Thread: table configuration tweak for performance gain.

table configuration tweak for performance gain.

From
"Harvey, Allan AC"
Date:
Hi all,
I was hoping someone might be able to set me straight
so that I can get some select performance improvements.

The table in question has several thousand rows currently,
planning several million, it has a date time stamp column.
All selects will be on ranges of the date time column.

I created an index on the dt column, ran ANALYSE then,
EXPLAIN for some queries.
The returned plan was always sequential search.
The SELECT time also indicates sequential search.

Is there anything I can do to improve SELECT performance
on what is essentially an ordered table?

Thanks in advance.
Allan

Re: table configuration tweak for performance gain.

From
Michael Fuhr
Date:
On Mon, Nov 15, 2004 at 04:25:59PM +1100, Harvey, Allan AC wrote:

> The table in question has several thousand rows currently,
> planning several million, it has a date time stamp column.
> All selects will be on ranges of the date time column.
>
> I created an index on the dt column, ran ANALYSE then,
> EXPLAIN for some queries.
> The returned plan was always sequential search.
> The SELECT time also indicates sequential search.
>
> Is there anything I can do to improve SELECT performance
> on what is essentially an ordered table?

Could you post a query and the EXPLAIN ANALYZE output?  We could
probably give better advice if we could see what's happening.

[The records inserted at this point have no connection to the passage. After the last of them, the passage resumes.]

(* ===== verification/ConfigsModule.v ===== *)
(** * The devices of the configuration tree (codec_mm/configs/configs_module.c)

    Nine nodes of the tree are character devices: reading one lists the tree
    below its node, its [ioctl] reads and writes items by path.  The attributes
    of the class list parts of the tree and set items.  Registration with the
    driver core is an argument. *)

From stdpp Require Import base numbers list option strings gmap.
From S2P Require Import Prelude StateM KText KNum Configs.

Definition MAX_OPENED_CNT : Z := 65536.
Definition EMFILE : Z := 24.
Definition MAX_VALUE_NAME : Z := 256.

(** One entry of [mediaconfig_nodes]; its count of open files is in the state. *)
Record mediaconfig_node := mk_media {
  mparent : bytes;
  mname : bytes;
  dev_name : bytes;
  mrw_flags : Z }.
Definition mediaconfig_nodes : list mediaconfig_node :=
  [ mk_media [] (str "media") (str "media") CONFIG_FOR_RW;
    mk_media (str "media") (str "decoder") (str "media.decoder") CONFIG_FOR_RW;
    mk_media (str "media") (str "parser") (str "media.parser") CONFIG_FOR_RW;
    mk_media (str "media") (str "video") (str "media.video") CONFIG_FOR_RW;
    mk_media (str "media") (str "amports") (str "media.amports") CONFIG_FOR_RW;
    mk_media (str "media") (str "tsync") (str "media.tsync") CONFIG_FOR_RW;
    mk_media (str "media") (str "codec_mm") (str "media.codec_mm") CONFIG_FOR_RW;
    mk_media (str "media") (str "audio") (str "media.audio") CONFIG_FOR_RW;
    mk_media (str "media") (str "vfm") (str "media.vfm") CONFIG_FOR_RW ].

(** The address of the node inside entry [i]. *)
Definition MEDIA_NODE (i : Z) : Z := 1 + i.

(** The private data of an open file, as far as the code reads or counts it. *)
Record config_file_private := mk_file {
  fnode : Z;
  opened_jiffies : Z;
  last_access_jiffies : Z;
  access_get_cnt : Z;
  access_set_cnt : Z;
  error_cnt : Z }.

(** The two strings of a [media_config_io_str]; [cmd_path] is followed by [val]. *)
Record media_config_io_str := mk_io { cmd_path : bytes; val : bytes }.
Definition CMD_PATH : Z := MAX_PREFIX_NAME + MAX_ITEM_NAME + 4.

Section Module.
Context {W : Type} `{CfgFuns W}.

(** The tree and the counts of open files. *)
Record mcfg := mk_mcfg { tree : cfg W; opened_cnt : list Z }.
Abbreviation M := (@ST mcfg).
Definition on_tree {A} (m : @ST (cfg W) A) : M A := fun s =>
  '(a, t) ← m (tree s); Some (a, mk_mcfg t (opened_cnt s)).
Definition opened_of (i : Z) : M Z := fun s => c ← aget (opened_cnt s) i; Some (c, s).
Definition set_opened (i c : Z) : M unit := fun s => l ← aset (opened_cnt s) i c; Some (tt, mk_mcfg (tree s) l).

(** [iminor (inode)]; the memory for the file may be refused. *)
Definition configs_open (minor jiffies : Z) (kzalloc_ok : bool) : M (Z + config_file_private) :=
  cnt ← opened_of minor;
  if MAX_OPENED_CNT <? cnt then mret (inl (- EMFILE))
  else if negb kzalloc_ok then mret (inl (- ENOMEM))
  else
    _ ← set_opened minor (s32 (cnt + 1));
    _ ← on_tree (configs_inc_node_ref (MEDIA_NODE minor));
    mret (inr (mk_file minor jiffies 0 0 0 0)).

Definition configs_close (f : config_file_private) : M Z :=
  _ ← on_tree (configs_dec_node_ref (MEDIA_NODE (fnode f)));
  cnt ← opened_of (fnode f);
  _ ← set_opened (fnode f) (s32 (cnt - 1));
  mret 0.

(** The result, the buffer of the reader and the position. *)
Definition configs_read (f : config_file_private) (buf : bytes) (count ppos : Z) (access_ok : bool) : M (Z * bytes * Z) :=
  if 0 <? ppos then mret (0, buf, ppos)
  else if negb access_ok then mret (- EIO, buf, ppos)
  else
    '(ret, buf) ← on_tree (configs_list_nodes (Some (MEDIA_NODE (fnode f))) buf 0 (s32 count) LIST_MODE_NODE_CMDVAL_ALL);
    mret (ret, buf, if 0 <? ret then ret else ppos).

Inductive ioctl_cmd := MEDIA_CONFIG_SET_CMD_STR | MEDIA_CONFIG_GET_CMD_STR | OTHER_CMD.

(** What the caller finds in its structure: the result and the value, where they
    are written. *)
Record io_out := mk_out { out_ret : option Z; out_val : option bytes }.

(** [from_user]: whether the copies from the caller succeed; [to_user] the copy
    of the value. *)
Definition ioctl_set (f : config_file_private) (io : media_config_io_str) (from_user : bool) : M Z :=
  if negb from_user then mret (- EIO)
  else
    m ← of_opt (aget mediaconfig_nodes (fnode f));
    if starts_with (dev_name m) (cmd_path io) then
      path ← of_opt (cstring_at (cmd_path io ++ val io) 0);
      v ← of_opt (cstring_at (val io) 0);
      on_tree (configs_set_node_nodepath_str None path (Some v))
    else mret 0.

(** The bytes of [io.val] on the stack are [stack]; the first is cleared. *)
Definition ioctl_get (f : config_file_private) (io : media_config_io_str) (stack : bytes) (from_user to_user : bool) : M (Z * io_out) :=
  let nothing := mk_out None None in
  path ← of_opt (aset (cmd_path io) (CMD_PATH - 1) 0);
  if negb from_user then mret (- EIO, nothing)
  else
    v ← of_opt (aset stack 0 0);
    m ← of_opt (aget mediaconfig_nodes (fnode f));
    if starts_with (dev_name m) path then
      '(r, v) ← on_tree (configs_get_node_nodepath_str None (c_str path) v 0 MAX_VALUE_NAME);
      if (0 <? r) && (r <=? MAX_VALUE_NAME - 1) then
        if to_user then out ← of_opt (bget v 0 (r + 1)); mret (0, mk_out (Some r) (Some out))
        else mret (- EIO, nothing)
      else mret (r, mk_out (Some (-1)) None)
    else mret (0, nothing).

Definition configs_ioctl (f : config_file_private) (cmd : ioctl_cmd) (io : media_config_io_str) (stack : bytes)
    (from_user to_user : bool) (jiffies : Z) : M (Z * io_out * config_file_private) :=
  let nothing := mk_out None None in
  let f := mk_file (fnode f) (opened_jiffies f) jiffies (access_get_cnt f) (access_set_cnt f) (error_cnt f) in
  '(r, out, f) ←
    match cmd with
    | MEDIA_CONFIG_SET_CMD_STR =>
        let f := mk_file (fnode f) (opened_jiffies f) jiffies (access_get_cnt f) (s64 (access_set_cnt f + 1)) (error_cnt f) in
        r ← ioctl_set f io from_user; mret (r, nothing, f)
    | MEDIA_CONFIG_GET_CMD_STR =>
        let f := mk_file (fnode f) (opened_jiffies f) jiffies (s64 (access_get_cnt f + 1)) (access_set_cnt f) (error_cnt f) in
        '(r, out) ← ioctl_get f io stack from_user to_user; mret (r, out, f)
    | OTHER_CMD => mret (- EINVAL, nothing, f)
    end;
  mret (r, out,
    if r <? 0 then mk_file (fnode f) (opened_jiffies f) jiffies (access_get_cnt f) (access_set_cnt f) (s64 (error_cnt f + 1))
    else f).

(** ** The class *)

(** The [_show] functions of the parts: a path, or the whole tree. *)
Definition show_result (r : Z * bytes) : Z * bytes := (if 0 <? r.1 then r.1 else - EPERM, r.2).
Definition show_path (path : bytes) (page : bytes) : M (Z * bytes) :=
  r ← on_tree (configs_list_path_nodes path page 0 PAGE_SIZE LIST_MODE_NODE_CMDVAL_ALL); mret (show_result r).
Definition all_show (page : bytes) : M (Z * bytes) :=
  r ← on_tree (configs_list_nodes None page 0 PAGE_SIZE LIST_MODE_NODE_CMDVAL_ALL); mret (show_result r).
Definition config_show (page : bytes) : M (Z * bytes) := all_show page.
Definition media_show := show_path (str "media").
Definition video_show := show_path (str "media.video").
Definition decoder_show := show_path (str "media.decoder").
Definition vdec_show := show_path (str "media.vdec").
Definition tsync_show := show_path (str "media.tsync").
Definition amports_show := show_path (str "media.amports").
Definition parser_show := show_path (str "media.parser").
Definition audio_show := show_path (str "media.audio").
Definition vfm_show := show_path (str "media.vfm").

Definition config_store (buf : bytes) (size : Z) : M Z :=
  ret ← on_tree (configs_set_path_valonpath buf);
  mret (if 0 <=? ret then size else ret).

(** ** Start *)

Fixpoint register_media (l : list mediaconfig_node) (i : Z) : M Z :=
  match l with
  | [] => mret 0
  | m :: l =>
      _ ← on_tree (configs_init_new_node (MEDIA_NODE i) (mname m) (mrw_flags m));
      r ← on_tree (configs_register_path_node (mparent m) (MEDIA_NODE i));
      if r <? 0 then mret r else register_media l (i + 1)
  end.
Definition media_configs_system_init : M Z :=
  _ ← on_tree configs_config_system_init;
  register_media mediaconfig_nodes 0.
End Module.
Arguments mcfg W : clear implicits.

(** What the registration of the devices leaves registered: the class of the
    attributes, the device number, the class of the devices, the devices. *)
Inductive dev_res := ResClass | ResChrdev | ResDevClass | ResDevice (i : Z).

(** The answers of the driver core: [class_reg] of [class_register], [chrdev] of
    [register_chrdev] (an error below 0), [device_ok] of [device_create]. *)
Fixpoint create_devices (device_ok : Z -> bool) (n : nat) (i : Z) : Z * list dev_res :=
  match n with
  | O => (0, [])
  | S n =>
      if device_ok i then let '(r, l) := create_devices device_ok n (i + 1) in (r, ResDevice i :: l) else (-1, [])
  end.

(** Destroying a class whose registration failed uses memory that is gone. *)
Definition configs_init_devices (class_reg chrdev : Z) (device_ok : Z -> bool) : option (Z * list dev_res) :=
  if c_true class_reg then None
  else if chrdev <? 0 then Some (chrdev, [])
  else
    let '(r, devs) := create_devices device_ok (length mediaconfig_nodes) 0 in
    if r <? 0 then Some (r, ResDevClass :: devs) else Some (0, ResClass :: ResChrdev :: ResDevClass :: devs).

Have you experimented with lowering random_page_cost?

--
Michael Fuhr
http://www.fuhr.org/~mfuhr/

Re: table configuration tweak for performance gain.

From
Tom Lane
Date:
Michael Fuhr <mike@fuhr.org> writes:
> On Mon, Nov 15, 2004 at 04:25:59PM +1100, Harvey, Allan AC wrote:
>> I created an index on the dt column, ran ANALYSE then,
>> EXPLAIN for some queries.
>> The returned plan was always sequential search.

> Could you post a query and the EXPLAIN ANALYZE output?  We could
> probably give better advice if we could see what's happening.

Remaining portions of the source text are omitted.